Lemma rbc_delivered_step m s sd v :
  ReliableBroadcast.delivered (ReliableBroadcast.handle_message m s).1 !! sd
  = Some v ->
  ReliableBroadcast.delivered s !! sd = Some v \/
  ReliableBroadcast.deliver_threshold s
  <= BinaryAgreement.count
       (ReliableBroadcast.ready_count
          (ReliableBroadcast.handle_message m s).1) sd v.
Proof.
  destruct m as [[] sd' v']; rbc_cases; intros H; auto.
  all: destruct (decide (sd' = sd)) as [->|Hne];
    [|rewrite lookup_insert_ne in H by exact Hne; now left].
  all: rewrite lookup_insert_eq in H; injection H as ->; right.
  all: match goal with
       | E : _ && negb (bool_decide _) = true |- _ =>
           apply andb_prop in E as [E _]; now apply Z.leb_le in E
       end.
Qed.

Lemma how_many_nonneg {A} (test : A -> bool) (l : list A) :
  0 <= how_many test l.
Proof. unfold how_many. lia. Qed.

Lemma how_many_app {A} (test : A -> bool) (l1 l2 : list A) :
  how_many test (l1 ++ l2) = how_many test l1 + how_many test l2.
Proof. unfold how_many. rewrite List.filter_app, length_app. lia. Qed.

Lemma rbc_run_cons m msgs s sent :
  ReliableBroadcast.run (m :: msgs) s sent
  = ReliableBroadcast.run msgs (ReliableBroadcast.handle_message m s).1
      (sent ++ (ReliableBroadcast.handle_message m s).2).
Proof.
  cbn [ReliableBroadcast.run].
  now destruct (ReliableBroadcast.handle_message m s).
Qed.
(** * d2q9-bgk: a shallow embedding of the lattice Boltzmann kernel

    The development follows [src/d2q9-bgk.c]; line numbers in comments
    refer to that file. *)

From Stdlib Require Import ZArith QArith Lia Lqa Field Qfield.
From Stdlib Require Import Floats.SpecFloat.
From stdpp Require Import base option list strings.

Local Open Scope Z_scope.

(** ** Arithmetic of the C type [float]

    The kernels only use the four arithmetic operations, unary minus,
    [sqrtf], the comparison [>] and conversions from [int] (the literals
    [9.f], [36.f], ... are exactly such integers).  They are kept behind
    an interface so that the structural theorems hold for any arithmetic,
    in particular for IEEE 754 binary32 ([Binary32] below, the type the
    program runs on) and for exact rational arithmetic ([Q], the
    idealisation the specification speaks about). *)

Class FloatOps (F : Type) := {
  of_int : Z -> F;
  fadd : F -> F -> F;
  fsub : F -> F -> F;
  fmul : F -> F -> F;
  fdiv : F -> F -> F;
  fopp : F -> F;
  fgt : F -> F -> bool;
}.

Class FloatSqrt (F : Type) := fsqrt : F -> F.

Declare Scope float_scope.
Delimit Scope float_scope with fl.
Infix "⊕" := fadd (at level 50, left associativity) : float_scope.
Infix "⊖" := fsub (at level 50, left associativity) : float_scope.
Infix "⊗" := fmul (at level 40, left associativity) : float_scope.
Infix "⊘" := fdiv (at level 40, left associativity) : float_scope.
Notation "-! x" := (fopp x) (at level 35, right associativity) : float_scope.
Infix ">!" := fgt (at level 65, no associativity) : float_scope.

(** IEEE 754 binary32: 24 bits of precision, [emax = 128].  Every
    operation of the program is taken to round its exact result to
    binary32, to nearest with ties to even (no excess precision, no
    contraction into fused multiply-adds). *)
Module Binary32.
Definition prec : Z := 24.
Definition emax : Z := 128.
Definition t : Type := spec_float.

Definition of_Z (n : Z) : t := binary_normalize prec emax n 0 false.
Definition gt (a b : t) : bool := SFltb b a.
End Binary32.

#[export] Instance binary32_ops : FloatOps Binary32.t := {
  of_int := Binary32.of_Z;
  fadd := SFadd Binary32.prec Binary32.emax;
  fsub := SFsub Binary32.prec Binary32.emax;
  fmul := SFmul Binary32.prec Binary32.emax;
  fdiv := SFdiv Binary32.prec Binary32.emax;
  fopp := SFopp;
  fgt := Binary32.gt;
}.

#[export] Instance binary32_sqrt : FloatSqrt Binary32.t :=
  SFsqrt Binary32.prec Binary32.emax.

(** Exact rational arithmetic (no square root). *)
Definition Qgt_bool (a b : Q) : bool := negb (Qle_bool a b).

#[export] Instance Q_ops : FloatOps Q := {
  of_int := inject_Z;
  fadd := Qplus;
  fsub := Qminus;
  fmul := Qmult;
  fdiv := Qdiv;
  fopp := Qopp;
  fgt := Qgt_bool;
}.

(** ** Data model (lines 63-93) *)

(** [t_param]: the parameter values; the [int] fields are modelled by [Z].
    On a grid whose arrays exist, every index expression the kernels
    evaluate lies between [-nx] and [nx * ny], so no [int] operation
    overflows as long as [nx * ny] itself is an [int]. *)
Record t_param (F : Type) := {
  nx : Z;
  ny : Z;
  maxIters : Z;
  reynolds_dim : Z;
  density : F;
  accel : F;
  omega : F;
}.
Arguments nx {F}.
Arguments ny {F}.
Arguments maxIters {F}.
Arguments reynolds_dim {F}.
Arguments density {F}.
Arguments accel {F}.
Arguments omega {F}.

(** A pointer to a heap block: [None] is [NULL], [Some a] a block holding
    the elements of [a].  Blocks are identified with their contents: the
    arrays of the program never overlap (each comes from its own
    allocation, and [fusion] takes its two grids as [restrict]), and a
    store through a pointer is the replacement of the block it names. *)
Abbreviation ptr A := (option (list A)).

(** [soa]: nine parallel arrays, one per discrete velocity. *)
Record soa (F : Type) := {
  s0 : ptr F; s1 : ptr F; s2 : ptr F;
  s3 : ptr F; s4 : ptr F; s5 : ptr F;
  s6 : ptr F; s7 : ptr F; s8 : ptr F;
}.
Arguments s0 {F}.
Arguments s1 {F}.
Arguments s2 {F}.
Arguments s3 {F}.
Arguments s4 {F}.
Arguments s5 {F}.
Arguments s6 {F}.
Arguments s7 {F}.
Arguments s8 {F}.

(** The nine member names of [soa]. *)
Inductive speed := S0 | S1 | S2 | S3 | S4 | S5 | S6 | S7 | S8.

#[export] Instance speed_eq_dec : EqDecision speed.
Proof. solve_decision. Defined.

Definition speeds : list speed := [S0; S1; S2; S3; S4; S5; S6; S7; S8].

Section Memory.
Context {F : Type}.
::::::::::
Prompt. Everything in the listing above should be repeated exactly.

Answer for this exercise.
Lemma rbc_delivered_step m s sd v :
  ReliableBroadcast.delivered (ReliableBroadcast.handle_message m s).1 !! sd
  = Some v ->
  ReliableBroadcast.delivered s !! sd = Some v \/
  ReliableBroadcast.deliver_threshold s
  <= BinaryAgreement.count
       (ReliableBroadcast.ready_count
          (ReliableBroadcast.handle_message m s).1) sd v.
Proof.
  destruct m as [[] sd' v']; rbc_cases; intros H; auto.
  all: destruct (decide (sd' = sd)) as [->|Hne];
    [|rewrite lookup_insert_ne in H by exact Hne; now left].
  all: rewrite lookup_insert_eq in H; injection H as ->; right.
  all: match goal with
       | E : _ && negb (bool_decide _) = true |- _ =>
           apply andb_prop in E as [E _]; now apply Z.leb_le in E
       end.
Qed.

Lemma how_many_nonneg {A} (test : A -> bool) (l : list A) :
  0 <= how_many test l.
Proof. unfold how_many. lia. Qed.

Lemma how_many_app {A} (test : A -> bool) (l1 l2 : list A) :
  how_many test (l1 ++ l2) = how_many test l1 + how_many test l2.
Proof. unfold how_many. rewrite List.filter_app, length_app. lia. Qed.

Lemma rbc_run_cons m msgs s sent :
  ReliableBroadcast.run (m :: msgs) s sent
  = ReliableBroadcast.run msgs (ReliableBroadcast.handle_message m s).1
      (sent ++ (ReliableBroadcast.handle_message m s).2).
Proof.
  cbn [ReliableBroadcast.run].
  now destruct (ReliableBroadcast.handle_message m s).
Qed.
(** * d2q9-bgk: a shallow embedding of the lattice Boltzmann kernel

    The development follows [src/d2q9-bgk.c]; line numbers in comments
    refer to that file. *)

From Stdlib Require Import ZArith QArith Lia Lqa Field Qfield.
From Stdlib Require Import Floats.SpecFloat.
From stdpp Require Import base option list strings.

Local Open Scope Z_scope.

(** ** Arithmetic of the C type [float]

    The kernels only use the four arithmetic operations, unary minus,
    [sqrtf], the comparison [>] and conversions from [int] (the literals
    [9.f], [36.f], ... are exactly such integers).  They are kept behind
    an interface so that the structural theorems hold for any arithmetic,
    in particular for IEEE 754 binary32 ([Binary32] below, the type the
    program runs on) and for exact rational arithmetic ([Q], the
    idealisation the specification speaks about). *)

Class FloatOps (F : Type) := {
  of_int : Z -> F;
  fadd : F -> F -> F;
  fsub : F -> F -> F;
  fmul : F -> F -> F;
  fdiv : F -> F -> F;
  fopp : F -> F;
  fgt : F -> F -> bool;
}.

Class FloatSqrt (F : Type) := fsqrt : F -> F.

Declare Scope float_scope.
Delimit Scope float_scope with fl.
Infix "⊕" := fadd (at level 50, left associativity) : float_scope.
Infix "⊖" := fsub (at level 50, left associativity) : float_scope.
Infix "⊗" := fmul (at level 40, left associativity) : float_scope.
Infix "⊘" := fdiv (at level 40, left associativity) : float_scope.
Notation "-! x" := (fopp x) (at level 35, right associativity) : float_scope.
Infix ">!" := fgt (at level 65, no associativity) : float_scope.

(** IEEE 754 binary32: 24 bits of precision, [emax = 128].  Every
    operation of the program is taken to round its exact result to
    binary32, to nearest with ties to even (no excess precision, no
    contraction into fused multiply-adds). *)
Module Binary32.
Definition prec : Z := 24.
Definition emax : Z := 128.
Definition t : Type := spec_float.

Definition of_Z (n : Z) : t := binary_normalize prec emax n 0 false.
Definition gt (a b : t) : bool := SFltb b a.
End Binary32.

#[export] Instance binary32_ops : FloatOps Binary32.t := {
  of_int := Binary32.of_Z;
  fadd := SFadd Binary32.prec Binary32.emax;
  fsub := SFsub Binary32.prec Binary32.emax;
  fmul := SFmul Binary32.prec Binary32.emax;
  fdiv := SFdiv Binary32.prec Binary32.emax;
  fopp := SFopp;
  fgt := Binary32.gt;
}.

#[export] Instance binary32_sqrt : FloatSqrt Binary32.t :=
  SFsqrt Binary32.prec Binary32.emax.

(** Exact rational arithmetic (no square root). *)
Definition Qgt_bool (a b : Q) : bool := negb (Qle_bool a b).

#[export] Instance Q_ops : FloatOps Q := {
  of_int := inject_Z;
  fadd := Qplus;
  fsub := Qminus;
  fmul := Qmult;
  fdiv := Qdiv;
  fopp := Qopp;
  fgt := Qgt_bool;
}.

(** ** Data model (lines 63-93) *)

(** [t_param]: the parameter values; the [int] fields are modelled by [Z].
    On a grid whose arrays exist, every index expression the kernels
    evaluate lies between [-nx] and [nx * ny], so no [int] operation
    overflows as long as [nx * ny] itself is an [int]. *)
Record t_param (F : Type) := {
  nx : Z;
  ny : Z;
  maxIters : Z;
  reynolds_dim : Z;
  density : F;
  accel : F;
  omega : F;
}.
Arguments nx {F}.
Arguments ny {F}.
Arguments maxIters {F}.
Arguments reynolds_dim {F}.
Arguments density {F}.
Arguments accel {F}.
Arguments omega {F}.

(** A pointer to a heap block: [None] is [NULL], [Some a] a block holding
    the elements of [a].  Blocks are identified with their contents: the
    arrays of the program never overlap (each comes from its own
    allocation, and [fusion] takes its two grids as [restrict]), and a
    store through a pointer is the replacement of the block it names. *)
Abbreviation ptr A := (option (list A)).

(** [soa]: nine parallel arrays, one per discrete velocity. *)
Record soa (F : Type) := {
  s0 : ptr F; s1 : ptr F; s2 : ptr F;
  s3 : ptr F; s4 : ptr F; s5 : ptr F;
  s6 : ptr F; s7 : ptr F; s8 : ptr F;
}.
Arguments s0 {F}.
Arguments s1 {F}.
Arguments s2 {F}.
Arguments s3 {F}.
Arguments s4 {F}.
Arguments s5 {F}.
Arguments s6 {F}.
Arguments s7 {F}.
Arguments s8 {F}.

(** The nine member names of [soa]. *)
Inductive speed := S0 | S1 | S2 | S3 | S4 | S5 | S6 | S7 | S8.

#[export] Instance speed_eq_dec : EqDecision speed.
Proof. solve_decision. Defined.

Definition speeds : list speed := [S0; S1; S2; S3; S4; S5; S6; S7; S8].

Section Memory.
Context {F : Type}.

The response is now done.